O auxílio-acidente é concedido para compensar a força de trabalho perdida em razão de sequelas de um acidente, seja ele de trabalho ou não. No entanto, o segurado também tem direito ao benefício por uma lesão mínima.
Por mais que o Decreto 3.048/99 (anexo III) tenha uma lista de circunstâncias trágicas que possibilitam a concessão do auxílio-acidente, a jurisprudência vinculante estabelece que não é necessário investigar o nível do dano, ou seja, se a redução da capacidade ao trabalho é leve, moderada ou grave.

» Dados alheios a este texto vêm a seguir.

(* ===== verification/Sinks.v ===== *)
(** * The sinks of every class keep the router's contract

    For each class of sinks and its drivers, the sink as Fleet.v sees it - [Process] of the class
    over the driver, the state it leaves outside the process, and what it means that an event
    was kept - and the proof that it is [Durable].  What happened outside is a history: the
    requests the collector answered with success (such an answer may reject items, which are
    lost to the collector and counted), the batches BigQuery confirmed, the messages the target
    bus took, the bytes of the stream, the files of the archive.  Clients' errors are any errors but
    the router's own sentinel for skipped events, which no library knows. *)

From S2P Require Import Prelude.
From S2P Require Import Errors.
From S2P Require Import GoText.
From S2P Require Import GoTime.
From S2P Require Import Event.
From S2P Require Import Model.
From S2P Require Import Bus.
From S2P Require Import SingleFlight.
From S2P Require Import Otlp.
From S2P Require GoJson.
From S2P Require OtlpClient.
From S2P Require Archive.
From S2P Require Trace.
From S2P Require Log.
From S2P Require Stdout.
From S2P Require Analytics.
From S2P Require BigQuery.
From S2P Require Forward.
From S2P Require Store.
From S2P Require Import Receiver.
From S2P Require Import Router.
From S2P Require Import System.
From S2P Require Import Fleet.

Local Open Scope Z_scope.

(** ** Errors that do not ask for a skip *)

Definition unskipped_opt (o : option error) : Prop := ∀ e, o = Some e → unskipped e.

Lemma Normalize_unskipped env e : Normalize env = Err e → unskipped e.
Proof. intros [H _]%Normalize_err. unfold unskipped. by rewrite H. Qed.

(** An error that is known not to ask for a skip does not. *)
Ltac no_skip := cbn; rewrite ?errors_is_permanent; unfold unskipped in *; congruence.

(** A sink that has nothing to do between events. *)
Definition no_life : Type := unit.

(** ** The archive over the filesystem *)

Definition archive_sink (o : Store.StoreOptions) : sinkModel := {|
  sm_state := Store.node;
  sm_call := Store.ioEnv * ctx_end;
  sm_call_ok := λ _, True;
  sm_process := λ x env w,
    match w with
    | Store.Up s => let '(err, s') := archive_process o (fst x) (snd x) env s in (err, Store.Up s')
    | Store.Down _ => (Some (errorf "closed"), w)
    end;
  sm_life := Store.op;
  sm_live := λ x w, fst (Store.node_step o w x); sm_exit := Store.OStop;
  sm_open := λ w, match w with Store.Up _ => true | Store.Down _ => false end;
  sm_inv := Store.ninv o;
  sm_ignores := λ _, False;
  sm_kept := λ env w, ∃ line, Archive.Encode env = Ok line ∧ Store.held (Store.node_disk w) line |}.

#[export] Instance archive_durable o : 0 < Store.so_RotateEvery o → Durable (archive_sink o).
Proof.
  intros Hr. split.
  - intros [e ctx] env [s|d] _ Hi Ho; [|done]. cbn [archive_sink sm_process sm_inv sm_kept sm_ignores fst snd] in *.
    pose proof (archive_process_spec o e ctx env s) as [Hs He].
    destruct (archive_process o e ctx env s) as [err s']. cbn [fst snd] in Hs, He.
    destruct (Store.Append o e s (ctx_err ctx) env) as [s1 aerr] eqn:Ea. cbn [fst snd] in Hs, He. subst s'.
    assert (Store.node_step o (Store.Up s) (Store.OAppend e (ctx_err ctx) env) = (Store.Up s1, if aerr then [] else [env])) as Hn
      by (cbn [Store.node_step]; by rewrite Ea).
    apply Store.node_step_spec in Hn as (Hi' & Hk & Ha); [|done..]. split; [done|]. split.
    { intros env' (line & H1 & H2). exists line. split; [done|]. by apply Hk. }
    destruct err as [err|]; [intros Hx; destruct He as [He _]; unfold unskipped in He; congruence|]. subst aerr.
    apply Ha. by apply list_elem_of_singleton.
  - intros x w Hi. cbn [archive_sink sm_live sm_inv sm_kept] in *. destruct (node_keeps o w x Hr Hi) as [Hi' Hk]. split; [done|].
    intros env (line & H1 & H2). exists line. split; [done|]. by apply Hk.
Qed.

(** ** Log records on a stream *)

Section Stream.
Variable other : gvalue → option GoJson.json.
Variable w : Stdout.Writer.

Definition record_text (exec : Execution) : option string :=
  (λ doc, (if Stdout.wr_pretty w then Stdout.json_indent 0 doc else GoJson.json_print doc) +:+ String nl "")
    <$> Stdout.doc_json other (Stdout.Encode (Log.Project exec)).

Definition stream_sink : sinkModel := {|
  sm_state := string;
  sm_call := option error * Stdout.write_call;
  sm_call_ok := λ x, unskipped_opt (fst x) ∧ unskipped_opt (snd <$> snd x);
  sm_process := λ x env stream, Log.Process (Stdout.Write other w (fst x) (snd x)) env stream;
  sm_life := no_life; sm_live := λ _ s, s; sm_exit := tt; sm_open := λ _, true; sm_inv := λ _, True;
  sm_ignores := λ _, False;
  sm_kept := λ env stream, ∃ exec text a b, Normalize env = Ok exec ∧ record_text exec = Some text ∧ stream = a +:+ text +:+ b |}.

#[export] Instance stream_durable : Durable stream_sink.
Proof.
  split; [|by intros ? ? ?].
  intros [ctx o] env stream [Hc Ho] _ _. cbn [stream_sink sm_process sm_inv sm_kept sm_ignores fst snd] in *. unfold Log.Process.
  destruct (Normalize env) as [exec|e] eqn:En.
  2: { split; [done|]. split; [done|]. apply Normalize_unskipped in En. no_skip. }
  assert (∀ data env', (∃ exec text a b, Normalize env' = Ok exec ∧ record_text exec = Some text ∧ stream = a +:+ text +:+ b) →
    ∃ exec text a b, Normalize env' = Ok exec ∧ record_text exec = Some text ∧ stream +:+ data = a +:+ text +:+ b) as Hkeep.
  { intros data env' (x & text & a & b & H1 & H2 & ->). exists x, text, a, (b +:+ data). split_and!; [done..|]. by rewrite !sapp_assoc. }
  unfold Stdout.Write. destruct ctx as [e|]; [split; [done|]; split; [done|]; specialize (Hc e eq_refl); no_skip|].
  unfold record_text. destruct (Stdout.doc_json other (Stdout.Encode (Log.Project exec))) as [doc|] eqn:Ed.
  2: { split; [done|]. by split. }
  destruct o as [[n e]|]; cbn [Stdout.write_stream].
  - split; [done|]. split; [apply Hkeep|]. specialize (Ho e eq_refl). no_skip.
  - split; [done|]. split; [apply Hkeep|]. exists exec. eexists. exists stream, "". rewrite Ed. cbn. split_and!; [done..|].
    by rewrite sapp_nil_r.
Qed.
End Stream.

(** ** Forwarding to another bus *)

Definition forward_sink (s : Forward.Sink) : sinkModel := {|
  sm_state := list Event.Message;                                    (* what the target bus has taken *)
  sm_call := Event.Message → option error * bool;                    (* its answer, and whether it took the message *)
  sm_call_ok := λ x, ∀ m, unskipped_opt (fst (x m)) ∧ (fst (x m) = None → snd (x m) = true);
  sm_process := λ x env h, Forward.Process (λ m h, (fst (x m), if snd (x m) then h ++ [m] else h)) s env h;
  sm_life := no_life; sm_live := λ _ h, h; sm_exit := tt; sm_open := λ _, true; sm_inv := λ _, True;
  sm_ignores := λ _, False;
  sm_kept := λ env h, Forward.Message s env ∈ h |}%list.

#[export] Instance forward_durable s : Durable (forward_sink s).
Proof.
  split; [|by intros ? ? ?].
  intros x env h Hx _ _. cbn [forward_sink sm_process sm_inv sm_kept sm_ignores] in *. unfold Forward.Process.
  destruct (_ <=? _); [by split_and!|]. destruct (Hx (Forward.Message s env)) as [H1 H2].
  destruct (x (Forward.Message s env)) as [err taken]. cbn [fst snd] in *.
  assert (∀ m, m ∈ h → m ∈ (if taken then h ++ [Forward.Message s env] else h)%list) as Hk by (intros; destruct taken; set_solver).
  destruct err as [e|].
  - split; [done|]. split; [auto|]. specialize (H1 e eq_refl). no_skip.
  - split; [done|]. split; [auto|]. rewrite H2 by done. set_solver.
Qed.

Caso o segurado apresente uma redução da capacidade laboral e mesmo assim o dano seja mínimo, o entendimento atual é de que o nível da limitação funcional não interessa. Para que seja concedido o benefício o cidadão deve ter qualidade de segurado na data do acidente e que em decorrência deste acidente resulte em sequela que reduza a capacidade produtiva.

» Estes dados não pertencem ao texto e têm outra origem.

(* ===== verification/Webhooks.v ===== *)
(** * No webhook is lost: the receiver, the bus, the sinks and the recovery loop together

    The program of Fleet.v with the recovery loop of RecoveryRun.v beside it, and GitHub around
    both: GitHub sends the deliveries of its hooks to the receiver and keeps a log of the
    attempts; the loop reads that log through the client, page by page, and asks for
    redeliveries, which are attempts like any other.  The process may end at any time; GitHub's
    log outlives it, what the broker has outlives it if the bus is durable, the memory of the
    loop does not.

    What GitHub does is an assumption: its ids identify attempts, a log lists the newest attempt
    first, an attempt it counts as a success was answered with a 2xx, and what it sends under
    one GUID is one event, however often it sends it.  So is that nobody else knows the secret:
    a request that is authenticated is a delivery of GitHub. *)

From S2P Require Import Prelude.
From S2P Require Import Errors.
From S2P Require Import GoText.
From S2P Require Import GoTime.
From S2P Require Import GhClient.
From S2P Require Import Recovery.
From S2P Require Import RecoveryRun.
From S2P Require Import Event.
From S2P Require Import Bus.
From S2P Require Import Receiver.
From S2P Require Import System.
From S2P Require Import Fleet.
From S2P Require Store.
From S2P Require GoChannel.
From S2P Require Sinks.

Local Open Scope Z_scope.

(** ** One hook and the loop's view of it *)

(** What a scan meets: the API of GitHub as the client calls it, the order [sort.Slice] leaves,
    and the context. *)
Record api := mkApi {
  ap_discover : result Z;
  ap_pages : string → result (list Delivery * string);
  ap_sort : list (string * pendingInfo) → list (string * pendingInfo);
  ap_requests : nat → requestEnv;
  ap_ctx : option error }.

(** The loop lists the deliveries with [ListDeliveries] of the client. *)
Definition scan_env (a : api) : scanEnv :=
  mkScanEnv (ap_discover a) (ListDeliveries (ap_pages a)) (ap_sort a) (ap_requests a) (ap_ctx a).

(** GitHub shows the log of the hook, newest attempt first, on pages of which any may fail. *)
Definition answers (a : api) (log : list Delivery) : Prop :=
  (∃ all, newest_first all ∧ (∀ d, d ∈ all ↔ d ∈ log) ∧ shows (ap_pages a) "" all) ∧ ∀ l, ap_sort a l ≡ₚ l.

(** A hook with GitHub's log of its attempts, the log as the loop last saw it, the state the loop
    has for it, and the attempts it asked GitHub to repeat. *)
Record hookState := mkHook {
  hk_conf : Target; hk_log : list Delivery; hk_seen : list Delivery; hk_target : targetState; hk_asked : list Z }.

(** A target as [New] makes it. *)
Definition new_target (t : Target) : targetState := mkTargetState t zero_time ∅ None 0 NoScan false.

Definition new_hook (t : Target) : hookState := mkHook t [] [] (new_target t) [].

Definition attempted (h : hookState) (d : Delivery) : hookState :=
  mkHook (hk_conf h) (hk_log h ++ [d]) (hk_seen h) (hk_target h) (hk_asked h).

(** The process is started again: the memory of the loop is gone. *)
Definition rebooted (h : hookState) : hookState :=
  mkHook (hk_conf h) (hk_log h) [] (new_target (hk_conf h)) (hk_asked h).

Section Hook.
Variable opts : Options.

Definition scanned (a : api) (now : Time) (h : hookState) : hookState :=
  let '(st, ids) := scan opts (scan_env a) now (hk_target h) in
  mkHook (hk_conf h) (hk_log h)
    (match listed opts (scan_env a) now (hk_target h) with Some _ => hk_log h | None => hk_seen h end)
    st (hk_asked h ++ ids)%list.

(** A new attempt: its id is new, and it shows up in the log within the overlap of two scans. *)
Definition fresh (h : hookState) (d : Delivery) : Prop :=
  0 < d_ID d ∧ Forall (λ d', d_ID d' ≠ d_ID d) (hk_log h) ∧
  (ts_scanned (hk_target h) = true →
   Before (d_DeliveredAt d) (Add (ts_lastScan (hk_target h)) (- o_Overlap opts)) = false).

(** When a scan can run: GitHub answers as above, and the clock has not gone back. *)
Definition can_scan (a : api) (now : Time) (h : hookState) : Prop :=
  answers a (hk_log h) ∧ (ts_scanned (hk_target h) = true → t_ns (ts_lastScan (hk_target h)) ≤ t_ns now).

(** GitHub was asked to repeat some attempt of [g]. *)
Definition asked_for (h : hookState) (g : string) : Prop :=
  ∃ d, d ∈ of_guid g (hk_log h) ∧ d_ID d ∈ hk_asked h.

(** The hook and the loop agree, and only attempts that failed were asked for. *)
Record hook_inv (h : hookState) : Prop := {
  hook_log : log_ok (hk_log h);
  hook_watch : watch_inv opts (hk_seen h) (hk_log h) (hk_target h);
  hook_asked : ∀ id, id ∈ hk_asked h → ∃ d, d ∈ hk_log h ∧ d_ID d = id ∧ Succeeded d = false;
  hook_marked : ∀ g p, ts_pending (hk_target h) !! g = Some p → IsZero (p_requestedAt p) = false → asked_for h g }.

Context (Hov : 0 ≤ o_Overlap opts).

Lemma new_hook_inv t : hook_inv (new_hook t).
Proof.
  split; cbn; [by split; [constructor|intros ? ? ?%elem_of_nil]| |by intros ? ?%elem_of_nil|done].
  split_and!; [done|done|done|apply tracked_nothing].
Qed.

Lemma rebooted_inv h : hook_inv h → hook_inv (rebooted h).
Proof.
  intros [H1 H2 H3 H4]. split; cbn; [done| |done|done]. split_and!; [set_solver|done|done|apply tracked_nothing].
Qed.

Lemma asked_for_mono h h' g : hk_log h ⊆ hk_log h' → hk_asked h ⊆ hk_asked h' → asked_for h g → asked_for h' g.
Proof. intros Hl Ha (d & [H1 H2]%elem_of_guid & H3). exists d. split; [apply elem_of_guid|]; auto. Qed.

Lemma attempted_inv h d : hook_inv h → fresh h d → hook_inv (attempted h d).
Proof.
  intros [H1 (I1 & I2 & I3 & I4) H3 H4] (F1 & F2 & F3). rewrite Forall_forall in F2. split; cbn.
  - destruct H1 as [Hp Hid]. split; [rewrite Forall_app, Forall_singleton; by split|].
    intros a b. rewrite !elem_of_app, !list_elem_of_singleton. intros [Ha| ->] [Hb| ->] E; [auto|..|done].
    + by destruct (F2 a Ha).
    + by destruct (F2 b Hb).
  - split_and!; [set_solver|done| |done]. intros Hs d'. rewrite elem_of_app, list_elem_of_singleton. intros [Hd| ->] Hn; auto.
  - intros id (d' & Hd & Hx)%H3. exists d'. split; [set_solver|done].
  - intros g p Hp Hz. eapply asked_for_mono; [| |by eapply H4]; cbn; set_solver.
Qed.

O Superior Tribunal de Justiça já tratou a matéria, sob a sistemática de recurso representativo de controvérsia, que diz:
Tema 416: Exige-se, para concessão do auxílio-acidente, a existência de lesão, decorrente de acidente do trabalho, que implique redução da capacidade para o labor habitualmente exercido. O nível do dano e, em consequência, o grau do maior esforço, não interferem na concessão do benefício, o qual deve-se ainda que mínima a lesão.